Wednesday, May 02, 2007

Kevin Goodan Reading, St. Johnsbury, VT, May 4



I'm baking the usual batch of brownies in support of Friday's reading, and it's good to have something concrete to focus on -- because I'm so darned eager to meet and hear poet Kevin Goodan. His first collection, IN THE GHOST-HOUSE ACQUAINTED, won the PEN prize in poetry for 2005, and he's been touring in New York City and other urban environments; it's great that he's willing and able to come to this rural corner of Vermont. The reading is free and open to the public, in the Grace Stuart Orcutt Library of St. Johhnsbury Academy, on Friday May 4 at 3:30 p.m.
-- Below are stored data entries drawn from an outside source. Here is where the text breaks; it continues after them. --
Lemma malloc_take_spec s l1 n t size :
  links (ram s) (l1 ++ (n, false) :: t) -> 12 ≤ size ≤ n ->
  wp (malloc_take size (span l1)) (fun _ s' => exists r' m rest, s' = set_ram r' s /\
    links r' (l1 ++ (m, true) :: rest ++ t) /\ size ≤ m < size + 18 /\ (rest = [] \/ exists k, rest = [(k, false)]) /\
    live (span l1 + 6 + m) (rest ++ t) = live (span l1 + 6 + n) t /\ keeps (l1 ++ (n, false) :: t) s s') s.
Proof.
  intros Hl Hsz. pose proof (links_part _ _ _ _ _ Hl) as Hp. pose proof (part_nn _ _ _ _ _ Hp) as Hnn.
  destruct (links_hdr _ _ _ _ _ Hl) as [Hh Hn]. pose proof (part_prev _ _ _ _ _ Hp) as [_ H0].
  assert (Hkeep : forall a, data_of 0 (l1 ++ (n, false) :: t) a -> a < span l1 \/ span l1 + 6 + n + 6 ≤ a) by (intros a; by apply (links_keeps_join (ram s))).
  unfold malloc_take. change SIZEOF_STRUCT_MEM with 6. change MIN_SIZE_ALIGNED with 12. wp_step. eapply wp_mem_next; [exact Hh|].
  replace (span l1 + 6 + n - (span l1 + 6)) with n by lia. rewrite u32_small, u16_small by lia. set (nn := span l1 + 6 + n) in *.
  wp_step.
  - apply Z.leb_le in H. destruct (cut_hdrs _ _ _ _ _ size Hp) as [C1 C2]; [lia|lia|].
    wp_step. wp_step; [apply negb_true_iff, Z.eqb_neq; change MEM_SIZE_ALIGNED with 1600; lia|].
    apply wp_new_hdr; [eapply links_mapped; [done|lia]|lia|lia|]. wp_step. apply wp_set_next; [|lia|].
    { apply mapped_new_hdr. eapply links_mapped; [done|lia]. }
    cbn [ram set_ram]. set (r1 := put_next _ _ _) in *. wp_step. apply wp_set_used; [by destruct C1|]. cbn [ram set_ram].
    pose proof (hdr_put_used _ _ _ _ _ true C1) as C1'.
    assert (C2' : hdr (put_used r1 (span l1) 1) (span l1 + 6 + size) nn (span l1) false) by (eapply hdr_same; [apply same_put_used| |exact C2]; lia).
    wp_step. eapply wp_mem_next; [exact C2'|]. assert (Hm : mapped (put_used r1 (span l1) 1) 0 1612).
    { apply mapped_insert, mapped_put16, mapped_new_hdr, (lk_map _ _ Hl). }
    apply wp_relink; [eapply mapped_sub; [exact Hm|lia|lia]|lia|].
    assert (Hfr : forall a, a < span l1 \/ nn ≤ a -> put_used r1 (span l1) 1 !! a = ram s !! a).
    { intros a Ha. rewrite same_put_used by lia. unfold r1. rewrite same_put_next, same_new_hdr by lia. done. }
    pose proof (part_split _ _ _ _ true _ _ size Hp ltac:(lia) ltac:(lia) Hfr Hm C1' C2') as Hj.
    exists (relink (put_used r1 (span l1) 1) nn (span l1 + 6 + size)), size, [(nn - span l1 - 12 - size, false)].
    split; [by destruct s|]. split; [exact Hj|]. split; [lia|]. split; [by right; eexists|]. split; [simpl; f_equal; lia|].
    intros a Ha%Hkeep. cbn [ram set_ram]. rewrite relink_lookup by lia. apply Hfr. lia.
  - apply wp_set_used; [by destruct Hh|]. exists (put_used (ram s) (span l1) 1), n, []. split; [by destruct s|].
    apply Z.leb_gt in H. split; [by apply (links_set_used _ _ _ false true)|]. split; [lia|]. split; [by left|]. split; [done|].
    intros a Ha%Hkeep. apply same_put_used. lia.
Qed.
You can find a review of the collection in the blog archives (type Kevin's name into the Search box at top left); and here's a quick taste of one of his poems, as printed on Poetry Daily in March:

Untitled

white days, a passion for the winter-birds
cached in every elm, each goat
with its bell in the pasture
as the wind tolls diurnal through the scape,
a far gray band of willows,
the snow cross-harrowed, a barn
where every breath has faltered
where beasts lie down in stalls
quiver and are still, are hauled
to the fire, roil, and enter the earth
as wind skurls bright smoke
against the purple that is darkness blooming


Count on conversation around growing up on the Flathead Indian Reservation in Montana, as well as perhaps Goodan's time in Northern Ireland, his farm in western Massachusetts, and his uneasy stance caught between ethnic backgrounds and passions.